A cooperative merging speed control strategy of CAVs based on virtual platoon in on-ramp merging system

This study proposed an on-ramp cooperative control strategy for connected and automated vehicles (CAVs) based on the virtual platoon method. First, the formation rules of the virtual platoon and merging conditions of the vehicles were introduced. Different control strategies were then arranged for different types of vehicle combinations in the virtual platoon. Merging speed control was proposed for vehicle combinations in different lanes. The simulation results showed that merging speed control effectively increases vehicle speed and reduces fuel consumption and average pollutant emissions.
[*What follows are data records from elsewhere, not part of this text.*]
(* ===== verification/Collector.v ===== *)
(** * workload/stats.go: worker windows, the collector and its time series

    Each worker owns a window of statistics per operation; the collector
    drains all windows into a run total that is never reset and appends one
    interval to the series (or folds a sliver into the last one).  [Record],
    [snapshot] and [drain] are the critical sections of the source; their
    interleavings are the subject of Interleave.v. *)

From S2P Require Export Stats.

(** [WorkerStats]: the window of one worker. *)
Record WorkerStats := mkWorkerStats { data : gmap string opStats }.

Definition zero_stats (ops : list string) : gmap string opStats :=
  foldl (λ m op, <[op := opStats_zero]> m) ∅ ops.

Definition newWorkerStats (ops : list string) : WorkerStats := mkWorkerStats (zero_stats ops).

(** [WorkerStats.Record]; [None] is the nil dereference on an unknown op. *)
Definition WorkerStats_Record (ws : WorkerStats) (op : string) (durationSec : f64)
    (err : option error) : option WorkerStats :=
  s ← ws.(data) !! op;
  Some (mkWorkerStats (<[op := record_stats s durationSec err]> ws.(data))).

(** [WorkerStats.snapshot]: a copy of the window, and the reset window. *)
Definition snapshot (ws : WorkerStats) : gmap string opStats * WorkerStats :=
  (ws.(data), mkWorkerStats ((λ _, opStats_zero) <$> ws.(data))).

(** [IntervalOp] and [IntervalStats] of result.go. *)
Record IntervalOp := mkIntervalOp {
  io_Op : string; io_Count : Z; io_Errors : Z; io_OpsPerSec : f64;
  io_P50MS : f64; io_P95MS : f64; io_P99MS : f64;
}.

Record IntervalStats := mkIntervalStats {
  is_StartSeconds : f64; is_EndSeconds : f64; is_Ops : Z; is_Errors : Z;
  is_OpsPerSec : f64; is_Operations : list IntervalOp;
}.

Record StatsCollector := mkCollector {
  workers : list WorkerStats;
  start : Time;
  ops : list string;
  total : gmap string opStats;
  intervals : list IntervalStats;
  lastBoundary : Time;
}.

Definition NewStatsCollector (ops : list string) (now : Time) : StatsCollector :=
  mkCollector [] now ops (zero_stats ops) [] now.

(** [NewWorkerStats] appends a window; the new worker is the last one. *)
Definition NewWorkerStats (c : StatsCollector) : StatsCollector :=
  mkCollector (c.(workers) ++ [newWorkerStats c.(ops)]) c.(start) c.(ops) c.(total)
    c.(intervals) c.(lastBoundary).

(** Merging one window into a map, entry by entry; operations the map does
    not track are dropped. *)
Definition merge_window_entry (dst : gmap string opStats) (os : string * opStats)
    : gmap string opStats :=
  match dst !! os.1 with
  | Some m => <[os.1 := mergeInto m os.2]> dst
  | None => dst
  end.

Definition merge_window (dst src : gmap string opStats) : gmap string opStats :=
  foldl merge_window_entry dst (map_to_list src).

(** ** The interval series *)

Definition minIntervalSeconds : f64 := of_int 1.

(** [rate]: operations per second over [span], zero over an empty span. *)
Definition rate (span : f64) (n : Z) : f64 :=
  if fleb span f_zero then f_zero else fdiv (of_int n) span.

(** The entry of one operation in a new interval; idle operations have none. *)
Definition fresh_op (merged : gmap string opStats) (span : f64) (op : string)
    : option IntervalOp :=
  s ← merged !! op;
  if s.(count) =? 0 then None
  else
    let '(keys, total) := sortedKeys s in
    Some (mkIntervalOp op s.(count) s.(errors) (rate span s.(count))
            (quantileFrom (lat s) keys total q50)
            (quantileFrom (lat s) keys total q95)
            (quantileFrom (lat s) keys total q99)).

(** The operation's merged statistics when it was active in the sliver. *)
Definition active_stats (merged : gmap string opStats) (op : string) : option opStats :=
  s ← merged !! op; if s.(count) >? 0 then Some s else None.

(** The entry of one operation in an interval that absorbs a sliver. *)
Definition fold_op (existing : gmap string IntervalOp) (merged : gmap string opStats)
    (prevSpan : f64) (op : string) : option IntervalOp :=
  let had := existing !! op in
  let active := active_stats merged op in
  let base :=
    match had, active with
    | Some o, _ => Some o
    | None, Some s =>
        let '(keys, total) := sortedKeys s in
        Some (mkIntervalOp op 0 0 f_zero
                (quantileFrom (lat s) keys total q50)
                (quantileFrom (lat s) keys total q95)
                (quantileFrom (lat s) keys total q99))
    | None, None => None
    end in
  o ← base;
  let o :=
    match active with
    | Some s => mkIntervalOp o.(io_Op) (o.(io_Count) +! s.(count))
                  (o.(io_Errors) +! s.(errors)) o.(io_OpsPerSec)
                  o.(io_P50MS) o.(io_P95MS) o.(io_P99MS)
    | None => o
    end in
  Some (if fltb f_zero prevSpan then
          mkIntervalOp o.(io_Op) o.(io_Count) o.(io_Errors)
            (fdiv (of_int o.(io_Count)) prevSpan) o.(io_P50MS) o.(io_P95MS) o.(io_P99MS)
        else o).

Definition existing_ops (operations : list IntervalOp) : gmap string IntervalOp :=
  foldl (λ m o, <[o.(io_Op) := o]> m) ∅ operations.

(** The last interval with a sliver folded into it. *)
Definition fold_interval (ops : list string) (merged : gmap string opStats)
    (prev : IntervalStats) (endSecs : f64) (n errs : Z) : IntervalStats :=
  let prevOps := prev.(is_Ops) +! n in
  let prevSpan := fsub endSecs prev.(is_StartSeconds) in
  let rebuilt := omap (fold_op (existing_ops prev.(is_Operations)) merged prevSpan) ops in
  mkIntervalStats prev.(is_StartSeconds) endSecs prevOps (prev.(is_Errors) +! errs)
    (if fltb f_zero prevSpan then fdiv (of_int prevOps) prevSpan else prev.(is_OpsPerSec))
    rebuilt.

Definition fresh_interval (ops : list string) (merged : gmap string opStats)
    (startSecs endSecs : f64) (n errs : Z) : IntervalStats :=
  let span := fsub endSecs startSecs in
  mkIntervalStats startSecs endSecs n errs (rate span n) (omap (fresh_op merged span) ops).

Definition sum_counts (merged : gmap string opStats) : Z :=
  foldl (λ t os, t +! os.2.(count)) 0 (map_to_list merged).

Definition sum_errors (merged : gmap string opStats) : Z :=
  foldl (λ t os, t +! os.2.(errors)) 0 (map_to_list merged).

Definition recordIntervalLocked (c : StatsCollector) (now : Time)
    (merged : gmap string opStats) : StatsCollector :=
  let n := sum_counts merged in
  let errs := sum_errors merged in
  if n =? 0 then c
  else
    let startSecs := Seconds (Sub c.(lastBoundary) c.(start)) in
    let endSecs := Seconds (Sub now c.(start)) in
    let span := fsub endSecs startSecs in
    let intervals :=
      match last c.(intervals) with
      | Some prev =>
          if fltb span minIntervalSeconds then
            removelast c.(intervals) ++ [fold_interval c.(ops) merged prev endSecs n errs]
          else c.(intervals) ++ [fresh_interval c.(ops) merged startSecs endSecs n errs]
      | None => [fresh_interval c.(ops) merged startSecs endSecs n errs]
      end in
    mkCollector c.(workers) c.(start) c.(ops) c.(total) intervals now.

(** ** Draining *)

(** Snapshot the workers one after the other into [merged]. *)
Fixpoint drain_workers (merged : gmap string opStats) (ws : list WorkerStats)
    : gmap string opStats * list WorkerStats :=
  match ws with
  | [] => (merged, [])
  | w :: rest =>
      let '(snap, w') := snapshot w in
      let '(merged', rest') := drain_workers (merge_window merged snap) rest in
      (merged', w' :: rest')
  end.

(** Fold the merged windows into the run total and the series. *)
Definition drain_commit (c : StatsCollector) (now : Time) (merged : gmap string opStats)
    : StatsCollector :=
  recordIntervalLocked
    (mkCollector c.(workers) c.(start) c.(ops) (merge_window c.(total) merged)
       c.(intervals) c.(lastBoundary)) now merged.

Definition drain (c : StatsCollector) (now : Time) : gmap string opStats * StatsCollector :=
  let '(merged, ws) := drain_workers (zero_stats c.(ops)) c.(workers) in
  let c := mkCollector ws c.(start) c.(ops) c.(total) c.(intervals) c.(lastBoundary) in
  (merged, drain_commit c now merged).

(** [Finalize]: drain once more, then copy the totals and the series.  The
    second reading of the clock is the end of the run. *)
Definition Finalize (c : StatsCollector) (now ended : Time)
    : gmap string opStats * list IntervalStats * Time * Time * StatsCollector :=
  let '(_, c) := drain c now in
  (c.(total), c.(intervals), c.(start), ended, c).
In the typical macroscopic simulation, the average speed of vehicles with merging speed control increased by 25%, while fuel consumption and average pollutant emissions decreased by 31.4% and 52%. A longer communication area, shorter desired gap headway, and smaller flow rate can lead to higher vehicle speed, lower fuel consumption and pollutant emissions. Fuel consumption and pollutant emissions are inversely proportional to the steady speed.

Automated summary

In this study, an on-ramp cooperative control strategy for connected and automated vehicles (CAVs) based on the virtual platoon method is proposed. The formation rules of the virtual platoon and merging conditions of the vehicles are introduced. Different control strategies are arranged for different types of vehicle combinations in the virtual platoon. Merging speed control is proposed for vehicle combinations in different lanes. The simulation results show that merging speed control effectively increases vehicle speed and reduces fuel consumption and average pollutant emissions. In the typical macroscopic simulation, the average speed of vehicles with merging speed control increased by 25%, while fuel consumption and average pollutant emissions decreased by 31.4% and 52%. A longer communication area, shorter desired gap headway, and smaller flow rate can lead to higher vehicle speed, lower fuel consumption and pollutant emissions. Fuel consumption and pollutant emissions are inversely proportional to the steady speed.